Work instructions ::
Check every line of the entries below for "state", and copy the lines that have it.

The records ::
***
(* ===== verification/Tcp.v ===== *)
(** * [eventforge/transports/tcp.py]: [TCPServerTransport], [TCPClientTransport]

    The two classes have the same subscription tables and receive queues, with the
    same methods on them ([Tables], over any state that has such tables); they
    differ in their sockets.  A connection is what has been sent on it and the error
    a send on it raises, if any; what arrives on it is a list of chunks (Wire), an argument of
    the loop that reads it.  [json.dumps(msg.model_dump(...))] and
    [Message( **json.loads(data))] are [serialize] and [deserialize]. *)
From S2P Require Import Prelude PyDict Types Topics Wire Transport.

Record tables (CB : Type) : Type := mkTables {
  subscribers : list (string * CB);
  topic_subs : list (string * list string);
  queues : list (string * list Message);
}.
Arguments mkTables {CB} _ _ _.
Arguments subscribers {CB} _.
Arguments topic_subs {CB} _.
Arguments queues {CB} _.

(** A state with such tables *)
Class HasTables (S CB : Type) : Type := {
  tables_of : S -> tables CB;
  set_tables : tables CB -> S -> S;
}.

Class HasTablesOk (S CB : Type) `{HasTables S CB} : Prop := {
  tables_set : forall t s, tables_of (set_tables t s) = t;
  set_set : forall t t' s, set_tables t (set_tables t' s) = set_tables t s;
}.

(** What a value is after it was written as JSON and read: a tuple is a list. *)
Fixpoint json_val (v : val) : val :=
  match v with
  | VList l | VTuple l => VList (map json_val l)
  | VDict d => VDict (map (fun kv => (kv.1, json_val kv.2)) d)
  | _ => v
  end.

Definition json_hdrs (h : hdrs) : hdrs := map (fun kv => (kv.1, json_val kv.2)) h.

Definition json_msg (m : Message) : Message :=
  mkMessage (msg_id m) (topic m) (json_val (payload m)) (json_hdrs (headers m)) (timestamp m) (reply_to m) (correlation_id m).

(** A message that can be serialized ([plain]: its payload and headers are
    built from None, booleans, numbers, texts, lists, tuples and dictionaries whose
    keys are texts) comes back with lists for its tuples. *)
Class JsonOk (serialize : Message -> result bytes) (deserialize : bytes -> result Message)
    (plain : Message -> Prop) : Prop :=
  json_back : forall m, plain m -> exists d, serialize m = Ok d /\ deserialize d = Ok (json_msg m).

Module Tables.
Section ops.
Context {S CB R : Type} `{!HasTables S CB}.
Abbreviation heap := (heap S R).
Variable call : CB -> Message -> M heap unit.

Definition upd_tables (f : tables CB -> tables CB) : M heap unit :=
  upd_tr (fun s => set_tables (f (tables_of s)) s).

(** [for t, subs in self._topic_subs.items(): if sub_id in subs: ...; break] *)
Fixpoint find_topic (id : string) (d : list (string * list string)) : option string :=
  match d with
  | [] => None
  | (t, subs) :: d' => if decide (id ∈ subs) then Some t else find_topic id d'
  end.

(** [if sub_topic and ...]: the empty topic is no topic. *)
Definition pattern_of (id : string) (h : heap) : option string :=
  match find_topic id (topic_subs (tables_of (h_tr h))) with
  | Some t => if decide (t = "") then None else Some t
  | None => None
  end.

Definition queue_of (t : tables CB) (topic : string) : list Message := dget_or [] (queues t) topic.

(** [self._queues[topic].put(msg)]; these queues have no bound *)
Definition put (msg : Message) : M heap unit :=
  upd_tables (fun t => mkTables (subscribers t) (topic_subs t)
                         (dset (queues t) (topic msg) (queue_of t (topic msg) ++ [msg]))).

Definition dispatch (msg : Message) : M heap unit :=
  let! s := get_tr in
  notify pattern_of tcp_matches call msg (subscribers (tables_of s)) ;;;
  put msg.

Definition receive (t : string) (timeout : option Z) : M heap (wait (option Message)) := fun h =>
  let tb := tables_of (h_tr h) in
  let '(r, q) := q_get (queue_of tb t) timeout in
  (r, set_tr (set_tables (mkTables (subscribers tb) (topic_subs tb) (dset (queues tb) t q)) (h_tr h)) h).

Definition receive_async (t : string) (timeout : option Z) : M heap (wait (option Message)) := fun h =>
  let tb := tables_of (h_tr h) in
  let '(r, q) := q_get_async (queue_of tb t) timeout in
  (r, set_tr (set_tables (mkTables (subscribers tb) (topic_subs tb) (dset (queues tb) t q)) (h_tr h)) h).

Definition subscribe (t : string) (cb : CB) : M heap string :=
  let! sub_id := new_uuid in
  upd_tables (fun tb => mkTables (dset (subscribers tb) sub_id cb)
    (dset (topic_subs tb) t (dget_or [] (topic_subs tb) t ++ [sub_id])) (queues tb)) ;;;
  ret sub_id.

(** [for subs in self._topic_subs.values(): if id in subs: subs.remove(id); break] *)
Fixpoint drop_id (id : string) (d : list (string * list string)) : list (string * list string) :=
  match d with
  | [] => []
  | (t, subs) :: d' => if decide (id ∈ subs) then (t, remove_first id subs) :: d' else (t, subs) :: drop_id id d'
  end.

Definition unsubscribe (id : string) : M heap bool :=
  let! s := get_tr in
  if dmem (subscribers (tables_of s)) id then
    upd_tables (fun tb => mkTables (ddel (subscribers tb) id) (drop_id id (topic_subs tb)) (queues tb)) ;;;
    ret true
  else ret false.

(** [close]: the two dictionaries; the receive queues stay *)
Definition clear : M heap unit := upd_tables (fun tb => mkTables [] [] (queues tb)).
End ops.
(** * The subscription tables *)
Section invariant.
Context {S CB R : Type} `{HasTablesOk S CB}.
#[local] Arguments dtotal : simpl never.
Abbreviation heap := (heap S R).
Implicit Types (d : list (string * list string)) (tb : tables CB) (h : heap).

(** Every id stands under exactly one topic, and has its callback. *)
Record tables_ok (n : nat) tb : Prop := {
  to_subs : dict_ok (subscribers tb);
  to_topics : dict_ok (topic_subs tb);
  to_ids : dtotal id (topic_subs tb) ≡ₚ dkeys (subscribers tb);
  to_fresh : forall i, i ∈ dkeys (subscribers tb) -> exists k, (k < n)%nat /\ i = uuid4 k;
}.

Definition ok h : Prop := tables_ok (h_uuid h) (tables_of (h_tr h)).

Lemma dtotal_cons t subs d : dtotal id ((t, subs) :: d) = subs ++ dtotal id d.
Proof. done. Qed.

Lemma find_topic_None i d : find_topic i d = None <-> i ∉ dtotal id d.
Proof.
  induction d as [|[t subs] d IH]; [by split; intros; [apply not_elem_of_nil|]|].
  rewrite dtotal_cons. cbn. case_decide; [|rewrite IH]; set_solver.
Qed.

Lemma find_topic_append i j t d : j <> i -> 
  find_topic j (dset d t (dget_or [] d t ++ [i])) = find_topic j d.
Proof.
  intros Hj. induction d as [|[t' subs] d IH]; unfold dget_or; cbn.
  - by rewrite decide_False by set_solver.
  - destruct (decide (t' = t)) as [->|]; cbn.
    + case_decide; case_decide; set_solver.
    + case_decide; [done|]. apply IH.
Qed.

Lemma find_topic_new i t d : find_topic i d = None -> find_topic i (dset d t (dget_or [] d t ++ [i])) = Some t.
Proof.
  induction d as [|[t' subs] d IH]; unfold dget_or; cbn.
  - intros _. by rewrite decide_True by set_solver.
  - case_decide; [done|]. intros Hd. case_decide; cbn.
    + subst. rewrite decide_True by set_solver. done.
    + rewrite decide_False by done. by apply IH.
Qed.

Lemma drop_id_perm i d : i ∈ dtotal id d -> dtotal id d ≡ₚ i :: dtotal id (drop_id i d).
Proof.
  induction d as [|[t subs] d IH]; [by intros ?%not_elem_of_nil|]. rewrite dtotal_cons. cbn [drop_id].
  intros Hi. case_decide as Hs; rewrite dtotal_cons.
  - by rewrite (remove_first_perm i subs Hs) at 1.
  - rewrite IH by set_solver. symmetry. apply Permutation_middle.
Qed.

Lemma dkeys_drop_id i d : dkeys (drop_id i d) = dkeys d.
Proof.
  unfold dkeys. induction d as [|[t subs] d IH]; [done|]. cbn. case_decide; [done|]. cbn. by f_equal.
Qed.

Lemma find_topic_drop i j d : j <> i -> find_topic j (drop_id i d) = find_topic j d.
Proof.
  intros Hj. induction d as [|[t subs] d IH]; [done|]. cbn. case_decide; cbn; [|by rewrite IH].
  pose proof (remove_first_other i j subs Hj). do 2 case_decide; naive_solver.
Qed.

Lemma ok_fresh n tb : tables_ok n tb -> uuid4 n ∉ dkeys (subscribers tb).
Proof. intros Hok (k & ? & Heq)%(to_fresh _ _ Hok). apply (inj uuid4) in Heq. lia. Qed.

Lemma ok_init : tables_ok 0 (mkTables [] [] []).
Proof. split; cbn; try apply NoDup_nil_2; [done|]. by intros i ?%not_elem_of_nil. Qed.

Lemma ok_queues n su ts q q' : tables_ok n (mkTables su ts q) -> tables_ok n (mkTables su ts q').
Proof. by intros []. Qed.

(** ** The operations, one by one *)
Lemma table_subscribe topic cb h :
  ok h ->
  let id := uuid4 (h_uuid h) in let r := subscribe topic cb h in
  r.1 = Ok id /\ ok r.2 /\
  pattern_of id r.2 = (if decide (topic = "") then None else Some topic) /\
  (forall j, j <> id -> pattern_of j r.2 = pattern_of j h) /\
  subscribers (tables_of (h_tr r.2)) = subscribers (tables_of (h_tr h)) ++ [(id, cb)].
Proof.
  intros Hok. cbn. pose proof (ok_fresh _ _ Hok) as Hf. destruct Hok as [Hs Ht Hi Hfr].
  unfold ok, pattern_of. cbn. rewrite tables_set. cbn. split_and!; [done| | | |].
  - split; cbn.
    + by apply dict_ok_dset.
    + by apply dict_ok_dset.
    + rewrite dtotal_dset by done. rewrite dset_fresh by by apply dget_None.
      unfold dkeys at 1. rewrite fmap_app. cbn. fold (dkeys (subscribers (tables_of (h_tr h)))). rewrite <- Hi.
      rewrite (dtotal_get_or id [] (topic_subs (tables_of (h_tr h))) topic) by done. cbn.
      rewrite <- !app_assoc. apply Permutation_app_head, Permutation_app_comm.
    + intros i [->|(k & ? & ->)%Hfr]%elem_dkeys_dset; [exists (h_uuid h)|exists k]; split; lia || done.
  - rewrite find_topic_new; [done|]. apply find_topic_None. by rewrite Hi.
  - intros j Hj. by rewrite find_topic_append.
  - by apply dset_fresh, dget_None.
Qed.

Lemma table_unsubscribe i h :
  ok h ->
  let r := unsubscribe i h in
  r.1 = Ok (bool_decide (i ∈ dkeys (subscribers (tables_of (h_tr h))))) /\ ok r.2 /\
  pattern_of i r.2 = None /\
  (forall j, j <> i -> pattern_of j r.2 = pattern_of j h) /\
  subscribers (tables_of (h_tr r.2)) = ddel (subscribers (tables_of (h_tr h))) i.
Proof.
  intros Hok. unfold unsubscribe, get_tr, gets, bind. cbn zeta. pose proof Hok as [Hs Ht Hi Hfr].
  destruct (dmem _ i) eqn:Hm.
  - apply dmem_true in Hm. rewrite bool_decide_eq_true_2 by done. unfold ok, pattern_of. cbn. rewrite tables_set. cbn.
    assert (dtotal id (topic_subs (tables_of (h_tr h))) ≡ₚ i :: dtotal id (drop_id i (topic_subs (tables_of (h_tr h)))))
      as Hp by (apply drop_id_perm; by rewrite Hi).
    assert (i ∉ dtotal id (drop_id i (topic_subs (tables_of (h_tr h))))) as Hni.
    { assert (NoDup (i :: dtotal id (drop_id i (topic_subs (tables_of (h_tr h)))))) as Hnd by by rewrite <- Hp, Hi.
      by apply NoDup_cons in Hnd as [? _]. }
    split_and!; [done| | | |done].
    + split; cbn; [by apply dict_ok_ddel| | |].
      * unfold dict_ok. by rewrite dkeys_drop_id.
      * apply (Permutation_cons_inv (a := i)). rewrite <- Hp, Hi.
        rewrite dkeys_ddel, <- remove_first_filter by done. by apply remove_first_perm.
      * intros j [_ Hj]%elem_dkeys_ddel. by apply Hfr.
    + apply find_topic_None in Hni. by rewrite Hni.
    + intros j Hj. by rewrite find_topic_drop.
  - assert (i ∉ dkeys (subscribers (tables_of (h_tr h)))) as Hni by by apply dget_None, dmem_false.
    rewrite bool_decide_eq_false_2 by done. cbn. split_and!; [done|done| |done|].
    + unfold pattern_of. rewrite (proj2 (find_topic_None i _)); [done|]. by rewrite Hi.
    + symmetry. apply ddel_fresh. by apply dmem_false.
Qed.

Lemma tcp_keeps_put msg : keeps ok (put (S := S) (CB := CB) (R := R) msg).
Proof. intros h []. unfold ok. cbn. rewrite tables_set. by split. Qed.

Lemma keeps_tables_dispatch call msg : (forall cb, keeps ok (call cb msg)) -> keeps ok (dispatch call msg).
Proof.
  intros Hc. unfold dispatch. apply keeps_bind; [apply keeps_gets|]. intros s.
  apply keeps_bind; [by apply keeps_notify|]. intros _. apply tcp_keeps_put.
Qed.

Lemma keeps_tables_receive t tm : keeps ok (receive (S := S) (CB := CB) (R := R) t tm).
Proof.
  intros h []. unfold ok, receive. destruct (q_get _ _). cbn. rewrite tables_set. by split.
Qed.

Lemma keeps_tables_receive_async t tm : keeps ok (receive_async (S := S) (CB := CB) (R := R) t tm).
Proof.
  intros h []. unfold ok, receive_async. destruct (q_get_async _ _). cbn. rewrite tables_set. by split.
Qed.

Lemma keeps_clear : keeps ok (clear (S := S) (CB := CB) (R := R)).
Proof.
  intros h _. unfold ok. cbn. rewrite tables_set. split; cbn; try apply NoDup_nil_2; [done|].
  by intros i ?%not_elem_of_nil.
Qed.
***
Solved exercise ::
    same methods on them ([Tables], over any state that has such tables); they
(** A state with such tables *)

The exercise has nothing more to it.